Kais Saïed et le général Mustapha Ferjani

Le président de la République Kaïs Saïed a procédé dimanche après-midi à un remaniement ministériel global impliquant la quasi-totalité de son équipe ministérielle, à l’exception notable de la Justice, de l’Intérieur et des Finances et de l’Industrie. Sont concernés pas moins de vingt-deux portefeuilles : dix-neuf ministres et trois secrétaires d’État. Décryptage d’un chamboulement radical motivé, une fois de plus, par l’inusable théorie du complot intérieur, au détriment de la stabilité de l’exécutif.

 

Lors d’une allocution prononcée au Palais de Carthage dans la foulée de ce chambardement dimanche soir, Saïed a affirmé le remaniement ministériel qu’il a opéré était devenu « indispensable », et « la situation du pays s’est transformée en un conflit ouvert entre le peuple tunisien, déterminé à réaliser la justice et à lutter contre la corruption, et des parties qui se sont jetées dans les bras de lobbies étrangers, rêvant d’un retour en arrière », a-t-il renchéri, une grave accusation envers des hommes et des hommes qu’il avait lui-même récemment choisis, à l’instar de la ministre de l’Education nationale Salwa Abassi, révoquée à la veille de la rentrée scolaire, un peu plus de deux mois à peine après sa nomination.

 

A la recherche d’une impossible stabilisation de la gouvernance

Devant un parterre de nouveaux ministres, il a souligné que ceux qui critiquent le remaniement ministériel à quelques semaines du scrutin présidentiel « ne font pas la différence entre les élections et le fonctionnement habituel des rouages de l’Etat : « Les services de l’Etat se trouvent chaque jour entravés par des blocages » a-t-il semblé regretter, martelant que « si l’intérêt supérieur du pays commande d’opérer un remaniement ministériel même à l’ouverture des bureaux de vote, cela aurait été fait sans la moindre hésitation », se défend-il en amont.

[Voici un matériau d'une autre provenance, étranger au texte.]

(** X14.  The counts of [calculateAssignmentQuality],
    [validateAssignments] and [getAssignedPeaksForFitting] agree: the
    assigned peaks counted are the peaks handed to the fitter and the
    residuals listed, assigned and unassigned together are all records,
    the three confidence classes never count more than the assigned
    peaks, the validation has one issue for each unassigned, each low
    confidence and each ambiguous peak, and it is valid exactly when the
    fitter is handed a peak. *)
Theorem assignment_counts_agree (assignments : list (string * list Assignment)) :
  let q := calculateAssignmentQuality assignments in
  let v := validateAssignments assignments in
  totalAssigned q = length (getAssignedPeaksForFitting assignments)
  /\ length (q_residuals q) = totalAssigned q
  /\ (totalAssigned q + totalUnassigned q)%nat = length (recordsOf assignments)
  /\ totalObserved q = length (recordsOf assignments)
  /\ (highConfidence q + mediumConfidence q + lowConfidence q <= totalAssigned q)%nat
  /\ av_totalAssigned v = totalAssigned q
  /\ av_totalUnassigned v = totalUnassigned q
  /\ lowConfidenceCount v = lowConfidence q
  /\ length (av_issues v)
     = (av_totalUnassigned v + lowConfidenceCount v + ambiguousCount v)%nat
  /\ (av_valid v = true <-> getAssignedPeaksForFitting assignments <> []).
Proof.
  intros q v.
  destruct (quality_counts assignments) as (Hq1 & Hq2 & Hq3 & Hq4 & Hq5 & Hq6 & Hq7 & _).
  destruct (validation_counts assignments) as (Hv1 & Hv2 & Hv3 & Hv4 & Hv5 & Hv6).
  fold q in Hq1, Hq2, Hq3, Hq4, Hq5, Hq6, Hq7.
  fold v in Hv1, Hv2, Hv3, Hv4, Hv5, Hv6.
  pose proof (getAssignedPeaksForFitting_length assignments) as Hpeaks.
  pose proof (countOf_assigned_or_not (recordsOf assignments)) as Hall.
  pose proof (countOf_classes (recordsOf assignments)) as Hclasses.
  repeat split.
  - congruence.
  - rewrite Hq6, length_map, Hq1. done.
  - lia.
  - lia.
  - lia.
  - congruence.
  - congruence.
  - congruence.
  - done.
  - rewrite Hv6, Hv1, <- Hpeaks. intros H. apply Nat.ltb_lt in H.
    intros Hnil. rewrite Hnil in H. simpl in H. lia.
  - rewrite Hv6, Hv1, <- Hpeaks. intros H. apply Nat.ltb_lt.
    destruct (getAssignedPeaksForFitting assignments); [done | simpl; lia].
Qed.

End Counts.

(** ** fitting.js: the parameter vector and the conditions *)
Section ParameterVector.
Import Fitting.

Lemma substring_all (s : string) : String.substring 0 (String.length s) s = s.
Proof. induction s as [|c s IH]; simpl; [done | by rewrite IH]. Qed.

Lemma nucleus_of_key (nucleus : string) :
  String.prefix "ref_" ("ref_" +:+ nucleus) = true
  /\ String.substring 4 (String.length ("ref_" +:+ nucleus) - 4) ("ref_" +:+ nucleus)
     = nucleus.
Proof.
  split.
  - simpl. by destruct nucleus.
  - simpl. rewrite Nat.sub_0_r. apply substring_all.
Qed.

Car le chef de l’Etat le sait : en changeant de fond en comble la composition du gouvernement à 1 mois seulement de l’élection présidentielle, il s’expose naturellement à un procès de l’opinion publique en mépris du scrutin en question, un rendez-vous électoral qui en devient de facto insignifiant puisque comme gagné d’avance.

« Il est clair que le président Saïed craint particulièrement ce scrutin. Il constate manifestement que les Tunisiens sont de plus en plus sceptiques sur le rendement médiocre s’agissant de la gestion administrative du pays, ce qui a intimé ce geste à contre-temps censé marquer le coup et signifier qu’il reste aux commandes malgré le sabordage supposé venant d’autrui », explique l’analyste Slaheddine Jourchi.

Le président Saied a ainsi décrété que quelques jours après la nomination de certains responsables sans les nommer, « le système qui travaille dans les coulisses des chambres obscures est parvenu à contenir un grand nombre de ces hauts fonctionnaires, ce qui a transformé la situation en un conflit entre système constitutionnel et système corrompu dont les acteurs espèrent toujours un retour en arrière »… « Ces derniers n’ont pas compris que la Tunisie est entrée dans une nouvelle phase historique et que l’État fonctionne désormais à la faveur d’une Constitution adoptée par le peuple via un référendum », a-t-il mis en garde.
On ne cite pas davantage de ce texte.